Poster
in
Workshop: Quantify Uncertainty and Hallucination in Foundation Models: The Next Frontier in Reliable AI
Generative Uncertainty in Diffusion Models
Metod Jazbec · Eliot Wong-Toi · Guoxuan Xia · Dan Zhang · Eric Nalisnick · Stephan Mandt
Keywords: [ uncertainty quantification; diffusion models; Bayesian inference ]

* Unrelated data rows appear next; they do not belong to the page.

(** C10.  Every integer bound as a kernel argument is the size [n], an
    offset or an increment narrowed by [static_cast<int>]: it is the input
    reduced modulo 2^32 and read as a signed 32-bit number, it lies in the
    range of [int], and for an input above [INT_MAX] it is not the original
    value.  An invocation that reaches the launch has bound the narrowed [n],
    and on the generic path the narrowed offsets and increments as well; an
    offset or increment above [INT_MAX] always takes the generic path, so the
    kernel receives it narrowed. *)
Theorem int_narrowing :
  (forall (index : nat) (w : Z),
     @CallSetArgument T index (ArgInt w) ∈ outcome.2 ->
     exists v,
       (index, v) ∈ [(0%nat, n); (3%nat, x_offset); (4%nat, x_inc);
                     (6%nat, y_offset); (7%nat, y_inc)] /\
       w = static_cast_int v /\
       w = (if v `mod` 2 ^ 32 <? 2 ^ 31 then v `mod` 2 ^ 32 else v `mod` 2 ^ 32 - 2 ^ 32) /\
       INT_MIN <= w <= INT_MAX /\
       (INT_MAX < v -> w <> v)) /\
  (launched outcome.2 ->
     @CallSetArgument T 0 (ArgInt (static_cast_int n)) ∈ outcome.2 /\
     (use_fast = false ->
        @CallSetArgument T 3 (ArgInt (static_cast_int x_offset)) ∈ outcome.2 /\
        @CallSetArgument T 4 (ArgInt (static_cast_int x_inc)) ∈ outcome.2 /\
        @CallSetArgument T 6 (ArgInt (static_cast_int y_offset)) ∈ outcome.2 /\
        @CallSetArgument T 7 (ArgInt (static_cast_int y_inc)) ∈ outcome.2)) /\
  (INT_MAX < x_offset \/ INT_MAX < x_inc \/ INT_MAX < y_offset \/ INT_MAX < y_inc ->
     use_fast = false).
Proof.
  subst outcome use_fast. split; [|split]; cycle 1.
  { intros (kernel_name & global & local & Hin).
    apply run_launched in Hin as [_ Hrun]. cbv zeta in Hrun.
    assert (forall c : Call T,
              c ∈ setup_calls (use_fast_kernel db_ n x_offset x_inc y_offset y_inc)
                    n alpha x_buffer x_offset x_inc y_buffer y_offset y_inc ->
              c ∈ (run backend db_ n alpha x_buffer x_offset x_inc
                     y_buffer y_offset y_inc).2) as Hbefore.
    { intros c Hc. rewrite Hrun. repeat case_match; cbn [snd];
        apply elem_of_app; left; do 2 (apply elem_of_cons; right); exact Hc. }
    split.
    - apply Hbefore. unfold setup_calls, fast_arguments, generic_arguments.
      destruct (use_fast_kernel db_ n x_offset x_inc y_offset y_inc);
        cbn [map fst snd]; repeat constructor.
    - intros Hgeneric. repeat split; apply Hbefore;
        unfold setup_calls, generic_arguments; rewrite Hgeneric;
        cbn [map fst snd]; repeat constructor. }
  { unfold use_fast_kernel, INT_MAX. intros Hbig.
    destruct (Z.eqb_spec x_offset 0); [|done].
    destruct (Z.eqb_spec x_inc 1); [|done].
    destruct (Z.eqb_spec y_offset 0); [|done].
    destruct (Z.eqb_spec y_inc 1); [|done]. lia. }
  intros index w Hin.
  assert (exists v, (index, v) ∈ [(0%nat, n); (3%nat, x_offset); (4%nat, x_inc);
                                  (6%nat, y_offset); (7%nat, y_inc)] /\
                    w = static_cast_int v) as (v & Hv & ->).
  { destruct (run_script_prefix backend db_ n alpha x_buffer x_offset x_inc
                y_buffer y_offset y_inc) as [k Hk].
    assert (@CallSetArgument T index (ArgInt w) ∈
              (run backend db_ n alpha x_buffer x_offset x_inc y_buffer y_offset y_inc).2 ++ k)
      as Hin' by (apply elem_of_app; by left).
    rewrite <- Hk in Hin'. clear Hin Hk.
    assert ((index, @ArgInt T w) ∈ bound_arguments
              (CallTestVectorX :: CallTestVectorY ::
                 setup_calls (use_fast_kernel db_ n x_offset x_inc y_offset y_inc)
                   n alpha x_buffer x_offset x_inc y_buffer y_offset y_inc ++
                 [launch_call db_ (use_fast_kernel db_ n x_offset x_inc y_offset y_inc) n;
                  CallFinish])) as Hb.
    { unfold bound_arguments. apply list_elem_of_omap. eexists. split; [exact Hin'|done]. }
    rewrite bound_arguments_script, app_nil_r in Hb.
    destruct (use_fast_kernel db_ n x_offset x_inc y_offset y_inc);
      unfold fast_arguments, generic_arguments in Hb;
      repeat (apply elem_of_cons in Hb as [Hb|Hb]);
      try (by apply elem_of_nil in Hb);
      simplify_eq; eexists; (split; [|reflexivity]); repeat constructor. }
  exists v. split; [done|]. split; [done|].
  rewrite static_cast_int_mod.
  pose proof (Z.mod_pos_bound v (2 ^ 32) ltac:(lia)) as Hm.
  unfold INT_MIN, INT_MAX. split; [done|].
  destruct (Z.ltb_spec (v `mod` 2 ^ 32) (2 ^ 31)); lia.
Qed.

Diffusion and flow matching models have recently driven significant breakthroughs in generative modeling. While state-of-the-art models produce high-quality samples on average, individual samples can still be low quality. Detecting such samples without human inspection remains a challenging task. To address this, we propose a Bayesian framework for estimating the generative uncertainty of synthetic samples. We outline how to make Bayesian inference practical for large, modern generative models and introduce a new semantic likelihood to address the challenges posed by high-dimensional sample spaces. Through our experiments, we demonstrate that the proposed generative uncertainty effectively identifies poor-quality samples and significantly outperforms existing uncertainty-based methods. Notably, our Bayesian framework can be applied post-hoc to any pretrained diffusion or flow matching model (via the Laplace approximation), and we propose simple yet effective techniques to minimize its computational overhead during sampling.